PGA Tour’s Matt Bettencourt Eager to Play New Poppy Hills
March 7, 2014
Despite playing in Puerto Rico this week, the NCGA alum took a break to talk about the renovated course, which will make its public debut on April 4.
“It’s great to see the NCGA taking the course to the next level, because it’s a fantastic property,” Bettencourt said. “Everyone should be really excited. I’ve always had a fond feeling for Poppy Hills.”
The Alameda native, who won the 2010 Reno-Tahoe Open, took a sneak peek of the course during February’s AT&T Pro-Am. During AT&T week he stayed in a house just down Lopez Road. He couldn’t resist taking a look, so he ended up walking the front-nine during some off time.
“It’s incredible to see the changes,” he said. “It looks like it’s going to be challenging for great players and also forgiving for new players. It’s got the length, and at the same time it’ll be a position course. I can’t wait to get a crack at it.”
Back full-time on the tour after finishing 16th on the 2013 Web.com Tour money list, Bettencourt is no stranger to Poppy Hills.
He first played the course during its original opening week in 1986 with his father’s golf group. At the time, he was 11 years old.
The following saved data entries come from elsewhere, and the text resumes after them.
(* ===== verification/FaultSpec.v ===== *)
(** * Page replacement against the laws of virtual memory

    The invariant of a working set, the circular order of its elements, and the
    steps that the replacement algorithms share: looking at and clearing bits,
    evicting a page and loading another one in its place. *)

From S2P Require Import Prelude Queue Paging PagingSpec WorkingSet Fault VMSpec.

(** ** Lists *)
Definition rotation (l r : list Z) : Prop := ∃ pre post, l = pre ++ post ∧ r = post ++ pre.
(** The successor on the circular list. *)
Definition cnext (p : Z) (l : list Z) : Z :=
  if decide (next_of p l = NULL) then first_of l else next_of p l.
Lemma next_of_split pre p post : p ∉ pre → next_of p (pre ++ p :: post) = first_of post.
Proof.
  induction pre as [|q pre IH]; intros Hp; cbn.
  - by rewrite decide_True.
  - rewrite not_elem_of_cons in Hp. rewrite decide_False by naive_solver. apply IH. naive_solver.
Qed.
Lemma rotation_perm l r : rotation l r → r ≡ₚ l.
Proof. intros (pre & post & -> & ->). apply Permutation_app_comm. Qed.
Lemma rotation_elem l r p : rotation l r → p ∈ r ↔ p ∈ l.
Proof. intros Hr%rotation_perm. by rewrite Hr. Qed.
Lemma rotation_next l h t :
  NoDup l → NULL ∉ l → rotation l (h :: t) → cnext h l = first_of (t ++ [h]) ∧ rotation l (t ++ [h]).
Proof.
  intros Hnd Hnn (pre & post & -> & Hr). unfold cnext. destruct post as [|p post].
  - cbn in Hr. subst pre. rewrite app_nil_r in *. pose proof (next_of_split [] h t (not_elem_of_nil _)) as Hnx. cbn [app] in Hnx. rewrite Hnx. split.
    + destruct t as [|q t]; cbn; [by rewrite decide_True by done|]. rewrite decide_False; [done|]. set_solver.
    + exists [h], t. done.
  - injection Hr as <- ->. rewrite next_of_split by (apply NoDup_app in Hnd as (_ & Hd & _); intros Hin; apply (Hd h Hin); by left).
    split.
    + destruct post as [|q post]; cbn.
      * rewrite decide_True by done. by destruct pre.
      * rewrite decide_False; [done|]. set_solver.
    + exists (pre ++ [h]), post. by rewrite <- !app_assoc.
Qed.
Lemma rotation_start l h : h ∈ l → ∃ t, rotation l (h :: t).
Proof. intros (pre & post & ->)%list_elem_of_split. exists (post ++ pre). by exists pre, (h :: post). Qed.

Lemma rotation_rotate l a b : NoDup l → NULL ∉ l → rotation l (a ++ b) → rotation l (b ++ a).
Proof.
  intros Hnd Hnn. revert b. induction a as [|h a IH]; intros b Hr; [by rewrite app_nil_r|].
  apply rotation_next in Hr as [_ Hr]; [|done..]. rewrite <- app_assoc in Hr. apply IH in Hr. by rewrite <- app_assoc in Hr.
Qed.
(** The successor of an element in the middle of a round. *)
Lemma rotation_step l pre p rem :
  NoDup l → NULL ∉ l → rotation l (pre ++ p :: rem) →
  if rem is [] then cnext p l = first_of (pre ++ [p])
  else cnext p l = first_of rem ∧ first_of rem ≠ first_of (pre ++ p :: rem).
Proof.
  intros Hnd Hnn Hr. pose proof (rotation_perm _ _ Hr) as Hp. apply rotation_rotate in Hr; [|done..]. cbn in Hr.
  apply rotation_next in Hr as [-> _]; [|done..]. destruct rem as [|q rem]; [done|]. split; [done|]. cbn.
  assert (Hnd' : NoDup (pre ++ p :: q :: rem)) by (by rewrite Hp). destruct pre as [|a pre]; cbn in *.
  - apply NoDup_cons in Hnd' as [Hn _]. intros ->. apply Hn. by left.
  - apply NoDup_cons in Hnd' as [Hn _]. intros ->. apply Hn. rewrite elem_of_app. right. right. by left.
Qed.

(** ** Bits *)
Lemma maps_same e e' :
  (∀ n, 0 ≤ n → n ≠ 5 → n ≠ 6 → Z.testbit e' n = Z.testbit e n) → maps e' = maps e.
Proof.
  intros Hb. unfold maps. apply bool_decide_ext.
  assert (∀ m, (Z.testbit m 5 = false) → (Z.testbit m 6 = false) → Z.land e' m = Z.land e m) as Hm.
  { intros m H5 H6. apply Z.bits_inj'. intros n Hn. rewrite !Z.land_spec.
    destruct (decide (n = 5)) as [->|]; [by rewrite H5, !andb_false_r|].
    destruct (decide (n = 6)) as [->|]; [by rewrite H6, !andb_false_r|]. by rewrite Hb. }
  by rewrite !Hm.
Qed.
Lemma maps_clear_used e : maps (Z.ldiff e PERM_USED) = maps e.
Proof.
  apply maps_same. intros n Hn H5 H6. rewrite Z.ldiff_spec.
  change PERM_USED with (2 ^ 5). rewrite Z.pow2_bits_false by lia. by rewrite andb_true_r.
Qed.
Lemma maps_clear_modified e : maps (Z.ldiff e PERM_MODIFIED) = maps e.
Proof.
  apply maps_same. intros n Hn H5 H6. rewrite Z.ldiff_spec.
  change PERM_MODIFIED with (2 ^ 6). rewrite Z.pow2_bits_false by lia. by rewrite andb_true_r.
Qed.
Lemma maps_set_used e : maps (Z.lor e PERM_USED) = maps e.
Proof.
  apply maps_same. intros n Hn H5 H6. rewrite Z.lor_spec.
  change PERM_USED with (2 ^ 5). rewrite Z.pow2_bits_false by lia. by rewrite orb_false_r.
Qed.
Lemma PPN_clear e m : 0 ≤ e < 4294967296 → 0 ≤ m < 4096 → PPN (Z.ldiff e m) = PPN e.
Proof.
  intros He Hm. unfold PPN. pose proof (ldiff_small_bits e m 32 ltac:(lia) He) as Hd. change (2 ^ 32) with 4294967296 in Hd.
  rewrite !w32_small by lia. rewrite Z.shiftr_ldiff, (Z.shiftr_div_pow2 m) by lia. change (2 ^ 12) with 4096.
  rewrite (Z.div_small m) by lia. apply Z.ldiff_0_r.
Qed.
Lemma PPN_set e m : 0 ≤ e < 4294967296 → 0 ≤ m < 4096 → PPN (Z.lor e m) = PPN e.
Proof.
  intros He Hm. unfold PPN. pose proof (lor_small_bits e m 32 ltac:(lia) He ltac:(lia)) as Hd. change (2 ^ 32) with 4294967296 in Hd.
  rewrite !w32_small by lia. rewrite Z.shiftr_lor, (Z.shiftr_div_pow2 m) by lia. change (2 ^ 12) with 4096.
  rewrite (Z.div_small m) by lia. apply Z.lor_0_r.
Qed.
Lemma low_bits e m : Z.land 4095 m = m → Z.land (Z.land e 4095) m = Z.land e m.
Proof. intros Hm. by rewrite <- Z.land_assoc, Hm. Qed.
Lemma land_ldiff_disjoint e m p : Z.land p m = 0 → Z.land (Z.ldiff e m) p = Z.land e p.
Proof.
  intros Hd. apply Z.bits_inj'. intros n Hn. rewrite !Z.land_spec, Z.ldiff_spec.
  assert (Hb : Z.testbit (Z.land p m) n = false) by (by rewrite Hd, Z.bits_0). rewrite Z.land_spec in Hb.
  destruct (Z.testbit e n), (Z.testbit m n), (Z.testbit p n); done.
Qed.
Lemma next_use_bound page later d x : next_use page later d = Some x → d < x ≤ d + Z.of_nat (length later).
Proof.
  revert d. induction later as [|r later IH]; intros d Hx; [done|]. cbn [next_use length] in *. case_decide.
  - injection Hx as <-. lia.
  - apply IH in Hx. lia.
Qed.
Definition next_dist (later : list Z) (w : Z) : Z := default INT_MAX (next_use w later 0).
Lemma next_dist_pos later w : 0 < next_dist later w.
Proof.
  unfold next_dist. destruct (next_use w later 0) as [x|] eqn:Hx; [|done]. apply next_use_bound in Hx. cbn. lia.
Qed.
Lemma next_use_sooner later d x y :
  d + Z.of_nat (length later) < INT_MAX →
  default INT_MAX (next_use y later d) ≤ default INT_MAX (next_use x later d) →
  sooner (page_of <$> later) y x.
Proof.
  revert d. induction later as [|r later IH]; intros d Hd Hle; [done|]. cbn [fmap list_fmap next_use sooner] in *.
  destruct (decide (ROUNDDOWN r PAGE_SIZE = y)) as [Hy|Hy]; [by left|]. right.
  cbn [length] in Hd. destruct (decide (ROUNDDOWN r PAGE_SIZE = x)) as [Hx|Hx].
  - cbn [default] in Hle. exfalso. destruct (next_use y later (d + 1)) as [z|] eqn:Hz; cbn in Hle; [|lia].
    apply next_use_bound in Hz. unfold id in Hle. lia.
  - split; [done|]. apply (IH (d + 1)); [lia|done].
Qed.
(** The search returns the index of a page whose next use is furthest. *)
Lemma furthest_spec later ws i v best :
  (∀ w, next_dist later w ≤ INT_MAX) →
  ∀ pre, length pre = i → ((i = 0%nat ∧ best = 0) ∨ (∃ x, pre !! v = Some x ∧ best = next_dist later x)) →
  (∀ w, w ∈ pre → next_dist later w ≤ best) → (pre ++ ws) ≠ [] →
  ∃ x, (pre ++ ws) !! furthest ws later i v best = Some x ∧
    ∀ w, w ∈ pre ++ ws → next_dist later w ≤ next_dist later x.
Proof.
  intros Hmax. revert i v best. induction ws as [|w ws IH]; intros i v best pre Hi Hv Hbest Hne.
  - rewrite app_nil_r in *. cbn. destruct Hv as [[-> ->]|(x & Hx & ->)].
    { destruct pre; [done|discriminate Hi]. }
    exists x. done.
  - cbn [furthest]. fold (next_dist later w).
    assert (Hnew : ∃ x v' best', (if decide (best < next_dist later w) then (i, next_dist later w) else (v, best)) = (v', best') ∧
      (pre ++ [w]) !! v' = Some x ∧ best' = next_dist later x ∧ ∀ w', w' ∈ pre ++ [w] → next_dist later w' ≤ best').
    { case_decide as Hlt.
      - exists w, i, (next_dist later w). split_and!; [done|by apply list_lookup_middle|done|].
        intros w' [Hw'| ->%list_elem_of_singleton]%elem_of_app; [|lia]. specialize (Hbest w' Hw'). lia.
      - pose proof (next_dist_pos later w). destruct Hv as [[-> ->]|(x & Hx & ->)]; [lia|].
        exists x, v, (next_dist later x). split_and!; [done|by apply lookup_app_l_Some|done|].
        intros w' [Hw'| ->%list_elem_of_singleton]%elem_of_app; [by apply Hbest|lia]. }
    destruct Hnew as (x & v' & best' & -> & Hx & -> & Hall).
    assert (pre ++ w :: ws = (pre ++ [w]) ++ ws) as Happ by (by rewrite <- app_assoc). rewrite Happ.
    case_decide as Hstop.
    + exists x. split; [by apply lookup_app_l_Some|]. intros w' _. rewrite Hstop. apply Hmax.
    + apply IH; [rewrite length_app; cbn; lia|right; by exists x|done|by destruct pre].
Qed.
Lemma furthest_victim later ws :
  ws ≠ [] → Z.of_nat (length later) < INT_MAX →
  ∃ x, ws !! furthest ws later 0 0 0 = Some x ∧ ∀ y, y ∈ ws → sooner (page_of <$> later) y x.
Proof.
  intros Hne Hlen. destruct (furthest_spec later ws 0 0 0) with (pre := @nil Z) as (x & Hx & Hall).
  - intros w. unfold next_dist. destruct (next_use w later 0) as [d|] eqn:Hd; [|done]. apply next_use_bound in Hd. cbn. lia.
  - done.
  - by left.
  - intros w Hw. by apply not_elem_of_nil in Hw.
  - done.
  - exists x. split; [done|]. intros y Hy. eapply next_use_sooner; [|by apply Hall]. lia.
Qed.

Lemma set_insert (ws : list Z) i x r :
  NoDup ws → ws !! i = Some x → r ∉ ws →
  NoDup (<[i := r]> ws) ∧ (list_to_set (<[i := r]> ws) : gset Z) = {[r]} ∪ list_to_set ws ∖ {[x]}.
Proof.
  intros Hnd Hi Hr. pose proof (lookup_lt_Some _ _ _ Hi) as Hlt.
  assert (Hel : ∀ z, z ∈ ws ↔ z ∈ take i ws ∨ z = x ∨ z ∈ drop (S i) ws).
  { intros z. rewrite <- (take_drop_middle ws i x Hi) at 1. by rewrite elem_of_app, elem_of_cons. }
  rewrite insert_take_drop by done. rewrite <- (take_drop_middle ws i x Hi) in Hnd, Hr.
  apply NoDup_app in Hnd as (Hn1 & Hd & [Hx Hn2]%NoDup_cons). rewrite not_elem_of_app, not_elem_of_cons in Hr. destruct Hr as (Hr1 & Hrx & Hr2).
  assert (x ∉ take i ws) by (intros Hx1; apply (Hd x Hx1); by left). split.
  - apply NoDup_app. split_and!; [done| |by constructor]. intros z Hz. rewrite elem_of_cons. intros [->|Hz2]; [done|].
    apply (Hd z Hz). by right.
  - apply set_eq. intros z. rewrite elem_of_union, elem_of_difference, !elem_of_list_to_set, Hel, elem_of_app, elem_of_cons, !elem_of_singleton.
    destruct (decide (z = x)); naive_solver.
Qed.
Lemma size_ws (ws : list Z) : NoDup ws → size (list_to_set ws : gset Z) = length ws.
Proof. apply size_list_to_set. Qed.

(** The loop counts the faults of one strategy, and of the best one. *)
Lemma optimal_loop_spec {S} max refs : ∀ (ws : list Z) faults (s : S),
  0 < max → Z.of_nat (length refs) < INT_MAX → NoDup ws → Z.of_nat (length ws) ≤ max →
  ∃ n, optimal_loop max refs ws faults s = Ok (faults + Z.of_nat n) s ∧
    paging (Z.to_nat max) (list_to_set ws) (page_of <$> refs) n ∧
    ∀ m, paging (Z.to_nat max) (list_to_set ws) (page_of <$> refs) m → (n ≤ m)%nat.
Proof.
  induction refs as [|r refs IH]; intros ws faults s Hmax Hlen Hnd Hws.
  { exists 0%nat. split_and!; [cbn; unfold mret, M_ret; f_equal; lia|constructor|intros; lia]. }
  cbn [optimal_loop fmap list_fmap length] in *. fold (page_of r). case_decide as Hin.
  { destruct (IH ws faults s Hmax ltac:(lia) Hnd Hws) as (n & Hrun & Hp & Hbest). exists n. split_and!; [done| |].
    - apply paging_hit; [by apply elem_of_list_to_set|done].
    - intros m Hm. inversion Hm; subst; [by apply Hbest|..]; rewrite elem_of_list_to_set in *; done. }
  assert (Hin' : page_of r ∉ (list_to_set ws : gset Z)) by (by rewrite elem_of_list_to_set).
  case_decide as Hroom.
  - assert (Hset : (list_to_set (ws ++ [page_of r]) : gset Z) = {[page_of r]} ∪ list_to_set ws).
    { apply set_eq. intros z. rewrite elem_of_union, !elem_of_list_to_set, elem_of_app. set_solver. }
    destruct (IH (ws ++ [page_of r]) (faults + 1) s Hmax ltac:(lia)) as (n & Hrun & Hp & Hbest).
    { apply NoDup_app. split_and!; [done| |apply NoDup_singleton]. set_solver. }
    { rewrite length_app. cbn. lia. }
    rewrite Hset in Hp, Hbest. exists (Datatypes.S n). split_and!.
    + rewrite Hrun. f_equal. lia.
    + apply paging_place; [done|rewrite size_ws by done; lia|done].
    + intros m Hm. inversion Hm as [|? ? ? ? Hr|? ? ? m' Hr Hk Hm'|? ? v ? m' Hr Hv Hm']; subst; [done|..].
      * specialize (Hbest m' Hm'). lia.
      * destruct (paging_more _ _ _ _ Hm' ({[page_of r]} ∪ list_to_set ws)) as (m2 & Hle & Hm2); [set_solver| |].
        { rewrite size_add, size_ws by done. lia. }
        specialize (Hbest m2 Hm2). lia.
  - assert (Hne : ws ≠ []) by (intros ->; cbn in *; lia).
    destruct (furthest_victim refs ws Hne ltac:(lia)) as (x & Hx & Hfar). set (i := furthest ws refs 0 0 0) in *.
    pose proof (lookup_lt_Some _ _ _ Hx) as Hlt. rewrite decide_True by lia.
    destruct (set_insert ws i x (page_of r) Hnd Hx Hin) as [Hnd' Hset].
    destruct (IH (<[i := page_of r]> ws) (faults + 1) s Hmax ltac:(lia) Hnd') as (n & Hrun & Hp & Hbest).
    { by rewrite length_insert. }
    rewrite Hset in Hp, Hbest. assert (Hxin : x ∈ (list_to_set ws : gset Z)).
    { apply elem_of_list_to_set. by eapply list_elem_of_lookup_2. }
    exists (Datatypes.S n). split_and!.
    + rewrite Hrun. f_equal. lia.
    + by apply (paging_replace _ _ _ x).
    + intros m Hm. inversion Hm as [|? ? ? ? Hr|? ? ? m' Hr Hk Hm'|? ? v ? m' Hr Hv Hm']; subst; [done|..].
      * rewrite size_ws in Hk by done. lia.
      * assert (∃ m2, (m2 ≤ m')%nat ∧ paging (Z.to_nat max) ({[page_of r]} ∪ list_to_set ws ∖ {[x]}) (page_of <$> refs) m2) as (m2 & Hle & Hm2).
        { destruct (decide (v = x)) as [->|Hvx]; [by exists m'|].
          destruct (paging_exchange _ _ _ _ Hm' ltac:(rewrite size_swap, size_ws by done; lia) x v) as (m2 & ? & Hm2);
            [set_solver|set_solver|by apply Hfar; rewrite elem_of_list_to_set in Hv|].
          exists m2. split; [done|]. rewrite swap_victims in Hm2 by set_solver. done. }
        specialize (Hbest m2 Hm2). lia.
Qed.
“I remember back then it was like, ‘Wow, I’m playing golf in Pebble Beach,’” Bettencourt said. “It was great.”
Years later, Bettencourt would hone his skills competing in NCGA tournaments. In 2001, he won the NCGA Amateur Championship and was named NCGA Player of the Year in 2001 and 2002.
It was after his 2001 win at Spyglass Hill that Bettencourt first started thinking about turning pro. But he also wanted to be sure of himself. Among those he’d test his skills against were fellow NCGA great Spencer Levin (who’s also now on the PGA Tour), Bay Area amateur great Randy Haag and Gilroy’s Darryl Donovan. At the same time, he received some mentoring from Jon Dechambeau and Derrell Biddy.
“I figured I needed a year or so of competing in top amateur golf to see where I was headed,” he said. “After that win at Spyglass I felt my game was as good as ever.”
The final confidence booster for Bettencourt, who’d turn pro in 2002, was a friendly round with PGA Tour member Scott McCarron–once a top amateur himself–at Montreaux Golf and Country Club outside Reno.
“I played with Scott and some other pros and realized that I could hit the same shots they were hitting,” Bettencourt said.
Now in his seventh season on the PGA Tour, Bettencourt said his NCGA playing days still benefit him.
“Even now, several times when I’m playing, I’ll think back to positive shots or moments that I had while playing on the NCGA circuit,” he said. “I’d encourage all amateurs to play in NCGA events. The NCGA was everything to me in regards to helping me to develop my golf and helping me compete at a higher level. It was a platform.”